[Saved data entries]
--------------------------------

(** * FireTools calculation engine: hydraulics.ts and detection.ts

    A shallow embedding of the three pure calculators of the repository
    (Hazen-Williams friction loss, sprinkler discharge, detector spacing
    per UNE 23007) and the properties their specification states.

    Numbers.  A JavaScript [number] is modelled as a mathematical real:
    every arithmetic expression of the source is read in exact arithmetic,
    without the rounding error of the binary64 operations.  [NaN] and the
    infinities have no counterpart, so the theorems carry the
    preconditions that exclude them: a non-negative base under a
    fractional power, a non-negative argument of the square root, a
    non-zero divisor.

    The detector planner is also given on IEEE 754 doubles, in module
    [Binary64]: that model runs, and it is the one consulted where the
    answer depends on a rounding or on [NaN]. *)

From Stdlib Require Import Floats.
From Stdlib Require Import Reals Lra Lia ZArith List String.
From Bignums Require Import BigZ.
Import ListNotations.

Open Scope R_scope.

(** ** The [Math] object *)

(** [Math.round]: the nearest integer, a tie going toward plus infinity. *)
Definition Math_round (x : R) : R := IZR (Zfloor (x + 1 / 2)).

(** [Math.ceil]: the least integer not below [x]. *)
Definition Math_ceil (x : R) : R := IZR (Zceil x).

(** [Math.sqrt], on non-negative arguments. *)
Definition Math_sqrt (x : R) : R := sqrt x.

(** [Math.pow] with a positive exponent, on a non-negative base:
    [exp (y * ln x)] for a positive base, and [0] for base [0]. *)
Definition Math_pow (x y : R) : R :=
  if Rlt_dec 0 x then Rpower x y else 0.

(** [Math.PI]. *)
Definition Math_PI : R := PI.

(** ** hydraulics.ts *)

Record ResultadoPerdidaCarga : Type := {
  perdidaBar : R;
  velocidadMs : R;
  perdidaPorMetro : R
}.

Definition calcularPerdidaCarga
    (caudalLpm diametroMm longitudM coeficienteC : R) : ResultadoPerdidaCarga :=
  let caudalM3s := caudalLpm / 60000 in
  let diametroM := diametroMm / 1000 in
  let area := Math_PI * Math_pow (diametroM / 2) 2 in
  let velocidadMs := caudalM3s / area in
  let perdidaPorMetro :=
    10.67 * Math_pow caudalM3s 1.852 /
      (Math_pow coeficienteC 1.852 * Math_pow diametroM 4.87) in
  let perdidaTotalM := perdidaPorMetro * longitudM in
  let perdidaBar := perdidaTotalM / 10.197 in
  {| perdidaBar := Math_round (perdidaBar * 1000) / 1000;
     velocidadMs := Math_round (velocidadMs * 100) / 100;
     perdidaPorMetro := Math_round (perdidaPorMetro * 10000) / 10000 |}.

Record ResultadoCaudal : Type := { caudalLpm : R }.

Definition calcularCaudalRociador (factorK presionBar : R) : ResultadoCaudal :=
  let caudalLpm := factorK * Math_sqrt (presionBar * 10) in
  {| caudalLpm := Math_round (caudalLpm * 10) / 10 |}.

(** ** detection.ts *)

Record TipoDetector : Type := {
  nombre : string;
  coberturaMaxM2 : list R;
  alturaMaxM : R
}.

Definition tiposDetectores : list TipoDetector :=
  [ {| nombre := "Detector optico de humos (puntual)";
       coberturaMaxM2 := [80; 80; 60; 40];
       alturaMaxM := 12 |};
    {| nombre := "Detector ionico de humos";
       coberturaMaxM2 := [80; 80; 60; 40];
       alturaMaxM := 12 |};
    {| nombre := "Detector termico (clase A1)";
       coberturaMaxM2 := [30; 20; 0; 0];
       alturaMaxM := 7.5 |};
    {| nombre := "Detector termico (clase A2)";
       coberturaMaxM2 := [20; 15; 0; 0];
       alturaMaxM := 6 |};
    {| nombre := "Detector termovelocimetrico";
       coberturaMaxM2 := [30; 20; 0; 0];
       alturaMaxM := 7.5 |};
    {| nombre := "Detector de llama (IR/UV)";
       coberturaMaxM2 := [200; 200; 200; 200];
       alturaMaxM := 20 |} ].

Definition obtenerRangoAltura (alturaM : R) : nat :=
  if Rle_dec alturaM 6 then 0%nat
  else if Rle_dec alturaM 8 then 1%nat
  else if Rle_dec alturaM 10 then 2%nat
  else 3%nat.

(** A template literal: the literal text, the interpolated numbers, and
    the numbers printed with [toFixed(2)].  How a number prints is left
    to the host; the structure of the text is what the code decides. *)
Inductive Fragmento : Type :=
  | Texto (s : string)
  | Numero (x : R)
  | Fijo2 (x : R).

Definition Cadena : Type := list Fragmento.

Record ResultadoDetectores : Type := {
  areaM2 : R;
  numDetectoresMinimo : R;
  coberturaMaximaM2 : R;
  espaciamientoMaximoM : R;
  numDetectoresReal : R;
  detectoresLargo : R;
  detectoresAncho : R;
  espaciamientoLargoM : R;
  espaciamientoAnchoM : R;
  distanciaParedLargoM : R;
  distanciaParedAnchoM : R;
  valido : bool;
  mensaje : Cadena;
  advertencias : list Cadena
}.

Definition mensajeAlturaMaxima (detector : TipoDetector) : Cadena :=
  [Texto "La altura maxima para este detector es ";
   Numero (alturaMaxM detector); Texto "m"].

Definition mensajeNoAdecuado : Cadena :=
  [Texto "Este tipo de detector no es adecuado para esta altura"].

Definition advertenciaLargo (espaciamientoLargoM espaciamientoMaximoM : R) : Cadena :=
  [Texto "Espaciamiento en largo ("; Fijo2 espaciamientoLargoM;
   Texto "m) supera el maximo ("; Fijo2 espaciamientoMaximoM; Texto "m)"].

Definition advertenciaAncho (espaciamientoAnchoM espaciamientoMaximoM : R) : Cadena :=
  [Texto "Espaciamiento en ancho ("; Fijo2 espaciamientoAnchoM;
   Texto "m) supera el maximo ("; Fijo2 espaciamientoMaximoM; Texto "m)"].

--------------------------------

Only the lines above from the one with "fractional power, a" through the one with "(** [Math.pow] with" should be duplicated, character for character.

[Solution to this task]
    fractional power, a non-negative argument of the square root, a
    non-zero divisor.

    The detector planner is also given on IEEE 754 doubles, in module
    [Binary64]: that model runs, and it is the one consulted where the
    answer depends on a rounding or on [NaN]. *)

From Stdlib Require Import Floats.
From Stdlib Require Import Reals Lra Lia ZArith List String.
From Bignums Require Import BigZ.
Import ListNotations.

Open Scope R_scope.

(** ** The [Math] object *)

(** [Math.round]: the nearest integer, a tie going toward plus infinity. *)
Definition Math_round (x : R) : R := IZR (Zfloor (x + 1 / 2)).

(** [Math.ceil]: the least integer not below [x]. *)
Definition Math_ceil (x : R) : R := IZR (Zceil x).

(** [Math.sqrt], on non-negative arguments. *)
Definition Math_sqrt (x : R) : R := sqrt x.

(** [Math.pow] with a positive exponent, on a non-negative base:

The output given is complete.